### Task directions
Check each line of the entries below for the word "tcpip", then report how many have it, with no other words.
________________________
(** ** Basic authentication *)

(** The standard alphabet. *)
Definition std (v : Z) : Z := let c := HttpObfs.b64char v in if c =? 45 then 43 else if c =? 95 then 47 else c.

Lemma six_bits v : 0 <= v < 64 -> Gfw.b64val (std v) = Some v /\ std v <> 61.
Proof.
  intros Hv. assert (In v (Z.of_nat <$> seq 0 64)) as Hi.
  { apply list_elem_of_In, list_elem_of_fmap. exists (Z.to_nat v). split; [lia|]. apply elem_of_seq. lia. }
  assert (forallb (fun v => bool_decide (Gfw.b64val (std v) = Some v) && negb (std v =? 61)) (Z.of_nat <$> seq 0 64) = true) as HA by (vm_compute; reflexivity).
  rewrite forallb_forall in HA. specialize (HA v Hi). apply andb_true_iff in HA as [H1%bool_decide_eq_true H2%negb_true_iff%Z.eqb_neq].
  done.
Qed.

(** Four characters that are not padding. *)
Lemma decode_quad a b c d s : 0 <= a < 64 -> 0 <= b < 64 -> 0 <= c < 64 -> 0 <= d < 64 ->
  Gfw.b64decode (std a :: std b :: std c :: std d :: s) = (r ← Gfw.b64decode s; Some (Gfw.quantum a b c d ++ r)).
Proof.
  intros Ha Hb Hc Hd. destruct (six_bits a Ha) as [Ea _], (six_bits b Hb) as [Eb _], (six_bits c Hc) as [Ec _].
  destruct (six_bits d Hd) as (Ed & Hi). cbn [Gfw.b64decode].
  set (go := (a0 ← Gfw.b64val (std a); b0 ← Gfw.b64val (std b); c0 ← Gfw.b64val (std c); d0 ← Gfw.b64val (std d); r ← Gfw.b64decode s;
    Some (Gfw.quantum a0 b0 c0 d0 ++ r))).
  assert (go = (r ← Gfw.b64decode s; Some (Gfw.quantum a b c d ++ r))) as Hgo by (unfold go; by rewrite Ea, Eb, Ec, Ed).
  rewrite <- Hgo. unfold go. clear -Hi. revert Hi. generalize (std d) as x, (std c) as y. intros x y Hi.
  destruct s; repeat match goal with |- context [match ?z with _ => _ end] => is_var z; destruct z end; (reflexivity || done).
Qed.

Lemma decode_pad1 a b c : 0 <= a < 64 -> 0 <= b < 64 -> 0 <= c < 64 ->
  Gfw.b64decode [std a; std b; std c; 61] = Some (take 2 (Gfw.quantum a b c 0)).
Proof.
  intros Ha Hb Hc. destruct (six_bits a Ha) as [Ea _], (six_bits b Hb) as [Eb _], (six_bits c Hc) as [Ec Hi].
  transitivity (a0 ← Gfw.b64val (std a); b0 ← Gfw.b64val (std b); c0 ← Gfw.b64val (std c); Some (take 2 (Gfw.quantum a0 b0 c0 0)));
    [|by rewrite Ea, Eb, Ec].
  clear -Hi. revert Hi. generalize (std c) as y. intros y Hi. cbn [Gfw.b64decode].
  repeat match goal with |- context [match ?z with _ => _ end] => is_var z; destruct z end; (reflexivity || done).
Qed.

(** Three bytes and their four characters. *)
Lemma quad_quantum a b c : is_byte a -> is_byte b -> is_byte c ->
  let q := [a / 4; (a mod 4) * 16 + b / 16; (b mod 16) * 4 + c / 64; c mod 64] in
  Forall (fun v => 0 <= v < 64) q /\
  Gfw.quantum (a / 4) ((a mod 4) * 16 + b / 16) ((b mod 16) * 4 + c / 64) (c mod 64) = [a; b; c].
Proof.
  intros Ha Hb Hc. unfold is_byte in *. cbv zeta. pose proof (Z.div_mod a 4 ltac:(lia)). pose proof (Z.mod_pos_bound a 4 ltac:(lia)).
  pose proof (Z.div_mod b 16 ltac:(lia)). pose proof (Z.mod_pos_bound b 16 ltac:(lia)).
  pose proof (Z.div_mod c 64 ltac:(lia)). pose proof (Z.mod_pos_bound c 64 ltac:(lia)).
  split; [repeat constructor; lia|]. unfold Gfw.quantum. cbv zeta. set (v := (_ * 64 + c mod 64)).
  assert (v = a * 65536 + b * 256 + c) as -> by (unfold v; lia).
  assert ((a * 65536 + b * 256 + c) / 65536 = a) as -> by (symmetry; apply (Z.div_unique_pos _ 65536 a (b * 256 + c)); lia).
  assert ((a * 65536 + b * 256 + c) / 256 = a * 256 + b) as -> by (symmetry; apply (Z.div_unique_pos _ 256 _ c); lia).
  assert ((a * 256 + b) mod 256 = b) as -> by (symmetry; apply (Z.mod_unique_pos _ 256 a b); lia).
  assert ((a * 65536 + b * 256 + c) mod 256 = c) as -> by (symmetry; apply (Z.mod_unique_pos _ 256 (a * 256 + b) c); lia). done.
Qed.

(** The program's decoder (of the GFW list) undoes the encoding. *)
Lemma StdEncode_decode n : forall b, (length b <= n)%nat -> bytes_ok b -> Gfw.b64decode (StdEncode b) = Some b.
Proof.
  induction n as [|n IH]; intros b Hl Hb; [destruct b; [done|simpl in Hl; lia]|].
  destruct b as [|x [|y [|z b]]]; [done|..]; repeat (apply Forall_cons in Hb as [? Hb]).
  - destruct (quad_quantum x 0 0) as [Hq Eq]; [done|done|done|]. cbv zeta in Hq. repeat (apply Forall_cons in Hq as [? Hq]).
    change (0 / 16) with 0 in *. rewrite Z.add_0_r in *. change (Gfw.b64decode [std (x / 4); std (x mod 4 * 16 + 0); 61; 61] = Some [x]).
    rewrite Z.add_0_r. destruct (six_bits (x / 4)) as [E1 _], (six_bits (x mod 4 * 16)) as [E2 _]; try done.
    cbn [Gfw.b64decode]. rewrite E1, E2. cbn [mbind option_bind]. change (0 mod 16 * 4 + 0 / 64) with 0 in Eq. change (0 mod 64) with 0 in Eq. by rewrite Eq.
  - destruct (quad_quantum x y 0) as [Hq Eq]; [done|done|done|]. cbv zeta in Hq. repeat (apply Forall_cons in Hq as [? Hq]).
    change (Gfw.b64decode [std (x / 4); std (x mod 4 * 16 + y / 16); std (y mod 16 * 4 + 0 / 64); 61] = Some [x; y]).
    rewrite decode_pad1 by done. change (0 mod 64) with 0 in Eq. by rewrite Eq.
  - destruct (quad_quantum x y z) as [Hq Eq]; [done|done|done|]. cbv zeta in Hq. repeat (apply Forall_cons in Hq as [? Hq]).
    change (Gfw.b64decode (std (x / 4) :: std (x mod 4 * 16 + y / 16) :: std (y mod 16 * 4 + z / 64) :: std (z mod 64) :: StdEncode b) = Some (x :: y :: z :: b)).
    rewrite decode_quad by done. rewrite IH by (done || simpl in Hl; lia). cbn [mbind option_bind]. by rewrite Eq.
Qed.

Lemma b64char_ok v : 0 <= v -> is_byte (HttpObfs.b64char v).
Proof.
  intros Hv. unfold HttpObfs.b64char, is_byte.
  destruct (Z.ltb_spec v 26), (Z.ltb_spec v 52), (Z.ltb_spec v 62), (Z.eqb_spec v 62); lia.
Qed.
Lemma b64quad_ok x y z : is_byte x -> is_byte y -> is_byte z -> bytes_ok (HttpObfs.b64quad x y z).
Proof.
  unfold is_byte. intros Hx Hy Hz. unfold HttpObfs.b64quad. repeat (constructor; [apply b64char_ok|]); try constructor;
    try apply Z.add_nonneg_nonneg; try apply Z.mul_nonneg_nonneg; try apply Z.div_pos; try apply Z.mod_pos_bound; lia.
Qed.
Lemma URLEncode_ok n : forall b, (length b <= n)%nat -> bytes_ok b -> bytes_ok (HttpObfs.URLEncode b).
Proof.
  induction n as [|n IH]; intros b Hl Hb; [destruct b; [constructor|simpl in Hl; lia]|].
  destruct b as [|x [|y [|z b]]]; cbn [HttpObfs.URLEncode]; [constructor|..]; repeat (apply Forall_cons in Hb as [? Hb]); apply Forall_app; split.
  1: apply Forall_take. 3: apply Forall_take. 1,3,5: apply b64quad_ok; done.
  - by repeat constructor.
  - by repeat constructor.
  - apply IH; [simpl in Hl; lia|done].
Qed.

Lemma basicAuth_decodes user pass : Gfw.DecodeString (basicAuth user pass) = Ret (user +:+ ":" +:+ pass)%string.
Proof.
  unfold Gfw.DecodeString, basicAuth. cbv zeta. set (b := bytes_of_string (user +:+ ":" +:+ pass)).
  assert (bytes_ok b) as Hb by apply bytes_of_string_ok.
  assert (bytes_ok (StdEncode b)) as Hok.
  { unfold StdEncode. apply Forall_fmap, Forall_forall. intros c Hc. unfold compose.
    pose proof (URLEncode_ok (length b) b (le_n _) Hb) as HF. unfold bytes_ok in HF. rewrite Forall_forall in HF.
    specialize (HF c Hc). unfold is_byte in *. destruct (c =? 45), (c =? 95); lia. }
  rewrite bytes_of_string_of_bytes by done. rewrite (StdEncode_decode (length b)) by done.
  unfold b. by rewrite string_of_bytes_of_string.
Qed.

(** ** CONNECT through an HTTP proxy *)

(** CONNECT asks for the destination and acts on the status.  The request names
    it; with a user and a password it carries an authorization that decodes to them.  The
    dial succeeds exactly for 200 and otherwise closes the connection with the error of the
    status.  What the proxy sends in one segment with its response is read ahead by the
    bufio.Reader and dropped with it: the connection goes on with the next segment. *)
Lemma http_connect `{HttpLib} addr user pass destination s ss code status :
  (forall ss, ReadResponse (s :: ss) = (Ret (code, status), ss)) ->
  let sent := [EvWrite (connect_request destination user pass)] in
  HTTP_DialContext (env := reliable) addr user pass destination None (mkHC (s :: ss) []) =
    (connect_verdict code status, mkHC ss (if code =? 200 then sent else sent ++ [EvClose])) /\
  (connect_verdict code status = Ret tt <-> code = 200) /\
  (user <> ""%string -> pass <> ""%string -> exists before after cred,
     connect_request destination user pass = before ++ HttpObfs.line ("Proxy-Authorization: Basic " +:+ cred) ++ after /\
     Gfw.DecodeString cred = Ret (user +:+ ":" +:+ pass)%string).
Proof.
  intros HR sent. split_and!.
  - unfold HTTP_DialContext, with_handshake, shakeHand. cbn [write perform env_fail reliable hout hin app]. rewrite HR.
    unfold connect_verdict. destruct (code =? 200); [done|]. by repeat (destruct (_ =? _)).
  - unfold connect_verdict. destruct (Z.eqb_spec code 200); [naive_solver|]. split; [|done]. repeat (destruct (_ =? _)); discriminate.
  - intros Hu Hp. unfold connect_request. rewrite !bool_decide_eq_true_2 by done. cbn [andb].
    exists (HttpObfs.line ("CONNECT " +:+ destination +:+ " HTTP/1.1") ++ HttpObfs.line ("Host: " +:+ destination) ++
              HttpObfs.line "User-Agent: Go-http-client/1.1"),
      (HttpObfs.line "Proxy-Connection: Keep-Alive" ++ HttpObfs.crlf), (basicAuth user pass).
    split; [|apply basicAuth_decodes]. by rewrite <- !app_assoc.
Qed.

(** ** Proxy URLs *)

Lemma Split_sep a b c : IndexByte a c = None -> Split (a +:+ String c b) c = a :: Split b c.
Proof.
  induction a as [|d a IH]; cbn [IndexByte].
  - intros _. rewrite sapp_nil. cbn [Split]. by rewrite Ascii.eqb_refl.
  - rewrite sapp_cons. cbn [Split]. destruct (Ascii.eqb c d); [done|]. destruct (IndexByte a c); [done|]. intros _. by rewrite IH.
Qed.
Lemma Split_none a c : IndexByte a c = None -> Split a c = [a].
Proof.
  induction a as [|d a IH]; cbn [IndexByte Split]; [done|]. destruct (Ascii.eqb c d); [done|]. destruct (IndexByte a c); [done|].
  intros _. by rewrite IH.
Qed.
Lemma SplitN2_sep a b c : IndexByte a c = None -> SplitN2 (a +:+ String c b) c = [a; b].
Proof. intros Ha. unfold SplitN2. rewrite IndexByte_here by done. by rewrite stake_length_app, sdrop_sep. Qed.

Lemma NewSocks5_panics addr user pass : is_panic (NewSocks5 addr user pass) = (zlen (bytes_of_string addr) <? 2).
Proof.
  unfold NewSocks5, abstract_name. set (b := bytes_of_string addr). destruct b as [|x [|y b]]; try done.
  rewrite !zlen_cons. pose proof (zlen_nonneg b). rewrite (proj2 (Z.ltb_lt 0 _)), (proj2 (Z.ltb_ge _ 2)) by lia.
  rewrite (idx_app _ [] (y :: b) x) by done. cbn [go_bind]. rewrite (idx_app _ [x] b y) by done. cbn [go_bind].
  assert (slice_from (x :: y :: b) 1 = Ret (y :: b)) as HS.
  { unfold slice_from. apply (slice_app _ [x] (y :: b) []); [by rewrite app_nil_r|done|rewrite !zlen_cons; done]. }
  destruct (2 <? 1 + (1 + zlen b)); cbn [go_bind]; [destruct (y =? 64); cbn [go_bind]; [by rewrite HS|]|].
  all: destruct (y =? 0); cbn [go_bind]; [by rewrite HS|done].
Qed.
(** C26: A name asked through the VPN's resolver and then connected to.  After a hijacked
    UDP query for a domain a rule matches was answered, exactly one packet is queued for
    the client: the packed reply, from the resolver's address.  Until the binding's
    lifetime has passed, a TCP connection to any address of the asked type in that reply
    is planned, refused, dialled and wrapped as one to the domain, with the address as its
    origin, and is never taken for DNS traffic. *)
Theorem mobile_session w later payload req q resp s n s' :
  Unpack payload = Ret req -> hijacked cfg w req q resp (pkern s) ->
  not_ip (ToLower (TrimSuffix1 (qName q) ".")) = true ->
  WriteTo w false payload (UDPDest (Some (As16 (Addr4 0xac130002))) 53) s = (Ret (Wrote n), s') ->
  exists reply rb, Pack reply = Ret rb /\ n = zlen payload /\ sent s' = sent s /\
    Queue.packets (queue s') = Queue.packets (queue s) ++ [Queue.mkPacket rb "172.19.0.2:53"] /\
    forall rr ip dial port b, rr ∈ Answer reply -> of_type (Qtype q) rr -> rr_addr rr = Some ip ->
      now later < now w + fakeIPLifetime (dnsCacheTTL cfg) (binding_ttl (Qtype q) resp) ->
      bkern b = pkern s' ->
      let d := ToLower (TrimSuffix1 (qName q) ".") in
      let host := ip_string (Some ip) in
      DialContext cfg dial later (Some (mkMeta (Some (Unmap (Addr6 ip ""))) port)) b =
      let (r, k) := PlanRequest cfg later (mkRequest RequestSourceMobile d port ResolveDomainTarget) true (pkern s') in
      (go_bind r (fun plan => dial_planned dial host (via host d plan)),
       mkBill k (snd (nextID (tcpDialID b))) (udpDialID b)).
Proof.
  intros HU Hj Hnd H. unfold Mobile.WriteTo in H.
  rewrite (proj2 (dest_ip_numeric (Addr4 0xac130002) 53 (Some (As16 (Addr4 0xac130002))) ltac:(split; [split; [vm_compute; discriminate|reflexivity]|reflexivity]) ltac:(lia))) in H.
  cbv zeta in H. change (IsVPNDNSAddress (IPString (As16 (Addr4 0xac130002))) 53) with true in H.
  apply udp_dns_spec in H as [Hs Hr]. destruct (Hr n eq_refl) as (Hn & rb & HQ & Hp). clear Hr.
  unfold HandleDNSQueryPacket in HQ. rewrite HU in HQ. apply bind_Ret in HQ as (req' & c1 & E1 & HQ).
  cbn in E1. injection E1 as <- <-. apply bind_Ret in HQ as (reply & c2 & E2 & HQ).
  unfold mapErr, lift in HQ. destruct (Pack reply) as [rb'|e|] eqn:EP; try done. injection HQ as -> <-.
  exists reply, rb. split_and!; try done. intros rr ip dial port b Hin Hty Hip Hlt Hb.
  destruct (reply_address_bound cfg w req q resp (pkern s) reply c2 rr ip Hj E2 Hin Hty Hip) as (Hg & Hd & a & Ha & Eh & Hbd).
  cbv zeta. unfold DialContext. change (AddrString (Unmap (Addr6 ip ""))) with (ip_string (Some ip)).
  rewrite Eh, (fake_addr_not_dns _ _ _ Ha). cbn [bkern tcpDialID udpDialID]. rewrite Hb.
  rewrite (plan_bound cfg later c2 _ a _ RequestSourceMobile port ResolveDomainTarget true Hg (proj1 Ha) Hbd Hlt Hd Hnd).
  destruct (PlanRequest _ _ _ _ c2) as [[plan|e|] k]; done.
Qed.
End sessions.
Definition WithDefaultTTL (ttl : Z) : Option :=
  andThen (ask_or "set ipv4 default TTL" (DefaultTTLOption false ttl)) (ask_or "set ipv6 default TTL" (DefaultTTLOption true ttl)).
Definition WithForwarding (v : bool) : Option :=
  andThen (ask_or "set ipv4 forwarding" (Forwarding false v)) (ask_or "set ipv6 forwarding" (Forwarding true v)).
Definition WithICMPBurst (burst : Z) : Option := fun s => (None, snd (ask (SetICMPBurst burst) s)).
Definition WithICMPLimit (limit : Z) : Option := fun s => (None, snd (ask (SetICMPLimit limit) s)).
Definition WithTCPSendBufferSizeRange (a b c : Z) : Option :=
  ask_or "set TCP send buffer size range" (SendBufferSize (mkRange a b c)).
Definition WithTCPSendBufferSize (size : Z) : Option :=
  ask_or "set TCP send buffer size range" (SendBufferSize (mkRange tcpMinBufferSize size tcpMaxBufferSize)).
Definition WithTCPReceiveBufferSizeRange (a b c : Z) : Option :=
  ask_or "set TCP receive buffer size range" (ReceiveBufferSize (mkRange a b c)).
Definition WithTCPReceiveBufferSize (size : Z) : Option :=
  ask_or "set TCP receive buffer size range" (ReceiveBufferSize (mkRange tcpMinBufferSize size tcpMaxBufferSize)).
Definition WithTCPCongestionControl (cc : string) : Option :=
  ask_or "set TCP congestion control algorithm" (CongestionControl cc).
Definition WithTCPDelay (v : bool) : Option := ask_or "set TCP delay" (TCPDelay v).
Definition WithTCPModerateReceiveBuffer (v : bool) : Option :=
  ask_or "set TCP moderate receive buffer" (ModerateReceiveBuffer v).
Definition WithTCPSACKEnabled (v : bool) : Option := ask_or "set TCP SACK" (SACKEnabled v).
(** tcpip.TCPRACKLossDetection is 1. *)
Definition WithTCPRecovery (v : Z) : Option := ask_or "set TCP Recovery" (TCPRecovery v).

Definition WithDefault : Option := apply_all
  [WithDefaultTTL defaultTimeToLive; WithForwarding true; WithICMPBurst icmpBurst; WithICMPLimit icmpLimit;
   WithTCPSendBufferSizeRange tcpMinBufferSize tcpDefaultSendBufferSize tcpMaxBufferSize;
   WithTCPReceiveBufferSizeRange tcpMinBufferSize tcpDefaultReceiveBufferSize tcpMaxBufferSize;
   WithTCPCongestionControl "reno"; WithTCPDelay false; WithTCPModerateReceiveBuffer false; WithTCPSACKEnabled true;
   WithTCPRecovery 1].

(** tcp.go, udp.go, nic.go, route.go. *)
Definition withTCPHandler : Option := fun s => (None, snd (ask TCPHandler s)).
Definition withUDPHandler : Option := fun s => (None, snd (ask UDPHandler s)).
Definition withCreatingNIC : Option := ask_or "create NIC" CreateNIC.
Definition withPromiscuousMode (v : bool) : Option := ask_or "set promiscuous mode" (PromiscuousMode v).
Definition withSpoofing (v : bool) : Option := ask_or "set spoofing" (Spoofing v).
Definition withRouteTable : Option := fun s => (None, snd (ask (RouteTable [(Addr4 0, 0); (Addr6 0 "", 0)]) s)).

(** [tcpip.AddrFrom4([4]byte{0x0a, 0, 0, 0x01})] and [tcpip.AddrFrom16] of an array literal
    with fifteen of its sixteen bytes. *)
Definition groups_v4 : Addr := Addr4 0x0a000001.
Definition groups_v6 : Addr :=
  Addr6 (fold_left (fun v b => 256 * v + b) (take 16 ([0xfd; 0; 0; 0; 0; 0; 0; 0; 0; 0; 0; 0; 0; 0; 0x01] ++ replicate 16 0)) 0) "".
________________________
### Exercise result
2